About Buddhism in America

Buddhism is a religion with more than millions of followers in North America, including conventionally Buddhist Asian Americans as well as non-Asian exchanges. America presents a prominently new and different environment for Buddhists, leading to an exclusive history and a long-lasting process of growth as Buddhism and America come to holds with each other.

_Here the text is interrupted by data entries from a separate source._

(* ===== verification/SchedulerService.v ===== *)
(** * SchedulerService: durable scheduling over the workflow engine

    The service of [scheduler/service.py]: schedule management, materialisation of
    due occurrences with their misfire policy, claims and dispatch through
    [WorkflowService.start_run]. Each [async with] block is one transaction of
    [Store]. Parameters: the timezone database and its version, SHA-256 ([digest]),
    the fingerprint of a workflow start, and the length of Pydantic's JSON dump of
    a request. *)

From S2P Require Import Prelude.
From S2P Require Import Errors.
From S2P Require Import Lifecycles.
From S2P Require Import Conditions.
From S2P Require Import ScheduleSpec.
From S2P Require Import Calendar.
From S2P Require Import Recurrence.
From S2P Require Import Store.
From S2P Require Import Identity.
From S2P Require Import WorkflowService.
From S2P Require Import SchedulerRepository.

Definition DEFAULT_BATCH : Z := 100.

Definition MAX_BATCH : Z := 500.

Definition ScheduleNotFound : exn := Nxs (ScheduleErr ScheduleNotFoundError).

Definition InvalidState : exn := Nxs (ScheduleErr ScheduleInvalidStateError).

(** ** Requests *)

Record CreateScheduleRequest : Type := {
  cs_schedule_key : string;
  cs_target_type : string;
  cs_workflow_version_id : uuid;
  cs_schedule_type : ScheduleType;
  cs_timezone : string;
  cs_start_at : Z;
  cs_end_at : option Z;
  cs_recurrence : option RecurrenceSpec;
  cs_input : list (string * json);
  cs_misfire_policy : MisfirePolicy;
  cs_max_catch_up : Z;
  cs_correlation_id : option string;
}.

The history of the emission of the Buddhadharma all over Asia from its position of source in India is the history of cultural and dharmic separation. In coming to a new society, Buddhism altered to become accustomed to that culture, and the resulting different tradition was kept within the culture to which it was personalized to prevent the disagreement with other forms of Buddhism. But when it annoyed the big water to America, this process of emission resulting in differentiation broke down, and was displaced by a new process of cross-cultural combination within Buddhism. America is not Asia; America is a genuine working social and cultural melting pot. This new process of addition among the various different kinds of Asian Buddhism is an important driving force following the development of American Buddhism. There is no “racial divide” intrinsic in this inherent, ongoing, and predictable cultural activity. Each and every Buddhist in America, of any individual history, of any culture, and of any civilization, does it to some level and on some level, by requirement, and by default, every single day.

In America, we do not consider in, do not support, and do not finally allow, the countless implied cultural and administrative fences by which the different ilks of Buddhism have been kept split from each other in Asia. Asian Buddhists in America are dissimilar from Asian Buddhists in Asia since they are constantly tackled, in their daily survival, with additional forms of Buddhism than that of which is theirs traditionally.